Below are some records. Reproduce them exactly from their first line through the line with "VSlice <$> (fix", inclusive.

:::::

(** The destination side of deepMergeSlicesByKey: the elements under their keys,
    the index [dstByKey] being the position of the key. *)
Fixpoint index_dst (rule : SliceMergeRule) (path : string) (dst : list value)
    (res : list (string * list (string * value))) : result (list (string * list (string * value))) :=
  match dst with
  | [] => Ret res
  | VMap m :: rest =>
      match key_of rule m with
      | None => Err (MissingKey "destination" (mergePathLabel path) (rule_Key rule))
      | Some k =>
          match assoc_lookup k res with
          | Some _ =>
              if AllowDuplicateKeys (ByKey rule) then index_dst rule path rest (set_key k m res)
              else Err (DuplicateKey "destination" (mergePathLabel path) (rule_Key rule) k)
          | None => index_dst rule path rest (res ++ [(k, m)])%list
          end
      end
  | _ :: _ => Err (NotAMap "destination" (mergePathLabel path))
  end.

(** The value of a key both maps have, [src] being the one that decides; [path]
    is the path of the value. *)
Fixpoint merge_value (src : value) (path : string) (dst : value) : result value :=
  if negb (bool_decide (type_of dst = type_of src)) then
    if checkType then Err (TypeMismatch (type_of dst) (type_of src)) else Ret src
  else
    match src, dst with
    | VMap sm, VMap dm =>
        (* deepMergeMaps *)
        VMap <$> (fix merge_entries sm dm : result (list (string * value)) :=
          match sm with
          | [] => Ret dm
          | (k, v) :: sm' =>
              v' ← match assoc_lookup k dm with
                   | None => Ret v
                   | Some d => map_err (InKey k) (merge_value v (joinMergePath path k) d)
                   end;
              merge_entries sm' (set_key k v' dm)
          end) sm dm
    | VSlice ss, VSlice ds =>
        match by_key_rule path with
        | None =>
            (* deepMergeSlicesByIndex *)
            VSlice <$> (fix merge_index ss ds : result (list value) :=
              match ss, ds with
              | [], _ => Ret ds
              | _, [] => Ret ss
              | s :: ss', d :: ds' =>
                  e ← (if negb (bool_decide (type_of d = type_of s)) then
                         if checkType
                         then Err (ElementMismatch (mergePathLabel path) (type_of d) (type_of s))
                         else Ret s
                       else match s with
                            | VMap _ => map_err (InElement (mergePathLabel path))
                                          (merge_value s (sliceElemMergePath path) d)
                            | _ => Ret s
                            end);
                  es ← merge_index ss' ds'; Ret (e :: es)
              end) ss ds
        | Some rule =>
            (* deepMergeSlicesByKey *)
            res ← index_dst rule path ds [];
            res ← (fix merge_keyed ss (seen : list string) res
                       : result (list (string * list (string * value))) :=
              match ss with
              | [] => Ret res
              | s :: ss' =>
                  match s with
                  | VMap sm =>
                      match key_of rule sm with
                      | None => Err (MissingKey "source" (mergePathLabel path) (rule_Key rule))
                      | Some k =>
                          if bool_decide (k ∈ seen) && negb (AllowDuplicateKeys (ByKey rule))
                          then Err (DuplicateKey "source" (mergePathLabel path) (rule_Key rule) k)
                          else
                            match assoc_lookup (V := list (string * value)) k res with
                            | Some dm =>
                                m ← map_err (InElement (mergePathLabel path))
                                      (merge_value s (sliceElemMergePath path) (VMap dm));
                                match m with
                                | VMap m => merge_keyed ss' (k :: seen) (set_key k m res)
                                | _ => Panic
                                end
                            | None =>
                                if RejectUnmatchedSrc (ByKey rule)
                                then Err (UnmatchedSrc (mergePathLabel path) (rule_Key rule) k)
                                else merge_keyed ss' (k :: seen) (res ++ [(k, sm)])%list
                            end
                      end
                  | _ => Err (NotAMap "source" (mergePathLabel path))
                  end
              end) ss [] res;
            Ret (VSlice (map (fun '(_, m) => VMap m) res))
        end
    | _, _ => Ret src
    end.
(** ** One node *)

(** Which calls fail with an error other than NotFound. *)
Record failures := mkFailures {
  get_fails : bool;
  ready_fails : bool;
  mark_fails : bool;
  drain_fails : bool;
  complete_fails : bool;
  spoke_delete_fails : bool;
  delete_fails : bool;
}.

Inductive scaled : Type := Processed | Unfinished | NodeFailed.

(** [nodeOps] and [spokeClient] are both there, or neither ([client]). *)
Section scale_in_node.
Context (now : Z) (f : failures) (client : bool).

(** The node in memory, the world, and whether [nil] is returned. *)
Definition drainIfReady (nodeName : string) (an : AllocatedNode) (w : World)
    : AllocatedNode * World * bool :=
  if ready_fails f then (an, w, false)
  else
    match spoke_nodes w !! Hostname an with
    | None | Some false => (an, w, true)
    | Some true =>
        let an := set_deprovisioned now InProgress ConditionFalse NodeDraining an in
        if mark_fails f then (an, w, false)
        else
          let w := with_node nodeName an w in
          if drain_fails f then (an, w, false)
          else (an, mkWorld (allocated w) (spoke_nodes w) (Hostname an :: drained w), true)
    end.

(** Phase 2. *)
Definition delete_node (nodeName : string) (an : AllocatedNode) (w : World) : World * scaled :=
  let spoke_delete := client && negb (bool_decide (Hostname an = ""%string)) in
  if spoke_delete && spoke_delete_fails f then (w, NodeFailed)
  else
    let spoke := if spoke_delete then delete (Hostname an) (spoke_nodes w) else spoke_nodes w in
    if delete_fails f then (mkWorld (allocated w) spoke (drained w), NodeFailed)
    else (mkWorld (delete nodeName (allocated w)) spoke (drained w), Processed).

Definition to_drain (an : AllocatedNode) : bool :=
  match FindStatusCondition (node_Conditions an) Deprovisioned with
  | None => true
  | Some c => bool_decide (cond_Reason c = InProgress)
  end.

Definition scaleInNode (nodeName : string) (w : World) : World * scaled :=
  if get_fails f then (w, NodeFailed)
  else
    match allocated w !! nodeName with
    | None => (w, Processed)
    | Some an =>
        if to_drain an then
          if client && bool_decide (Hostname an = ""%string) then (w, Unfinished)
          else
            let '(an, w, ok) := if client then drainIfReady nodeName an w else (an, w, true) in
            if negb ok then (w, Unfinished)
            else
              let an := set_deprovisioned now Completed ConditionTrue "Node deprovisioned" an in
              if complete_fails f then (w, NodeFailed)
              else delete_node nodeName an (with_node nodeName an w)
        else delete_node nodeName an w
    end.
End scale_in_node.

:::::

Response -
(** The destination side of deepMergeSlicesByKey: the elements under their keys,
    the index [dstByKey] being the position of the key. *)
Fixpoint index_dst (rule : SliceMergeRule) (path : string) (dst : list value)
    (res : list (string * list (string * value))) : result (list (string * list (string * value))) :=
  match dst with
  | [] => Ret res
  | VMap m :: rest =>
      match key_of rule m with
      | None => Err (MissingKey "destination" (mergePathLabel path) (rule_Key rule))
      | Some k =>
          match assoc_lookup k res with
          | Some _ =>
              if AllowDuplicateKeys (ByKey rule) then index_dst rule path rest (set_key k m res)
              else Err (DuplicateKey "destination" (mergePathLabel path) (rule_Key rule) k)
          | None => index_dst rule path rest (res ++ [(k, m)])%list
          end
      end
  | _ :: _ => Err (NotAMap "destination" (mergePathLabel path))
  end.

(** The value of a key both maps have, [src] being the one that decides; [path]
    is the path of the value. *)
Fixpoint merge_value (src : value) (path : string) (dst : value) : result value :=
  if negb (bool_decide (type_of dst = type_of src)) then
    if checkType then Err (TypeMismatch (type_of dst) (type_of src)) else Ret src
  else
    match src, dst with
    | VMap sm, VMap dm =>
        (* deepMergeMaps *)
        VMap <$> (fix merge_entries sm dm : result (list (string * value)) :=
          match sm with
          | [] => Ret dm
          | (k, v) :: sm' =>
              v' ← match assoc_lookup k dm with
                   | None => Ret v
                   | Some d => map_err (InKey k) (merge_value v (joinMergePath path k) d)
                   end;
              merge_entries sm' (set_key k v' dm)
          end) sm dm
    | VSlice ss, VSlice ds =>
        match by_key_rule path with
        | None =>
            (* deepMergeSlicesByIndex *)
            VSlice <$> (fix merge_index ss ds : result (list value) :=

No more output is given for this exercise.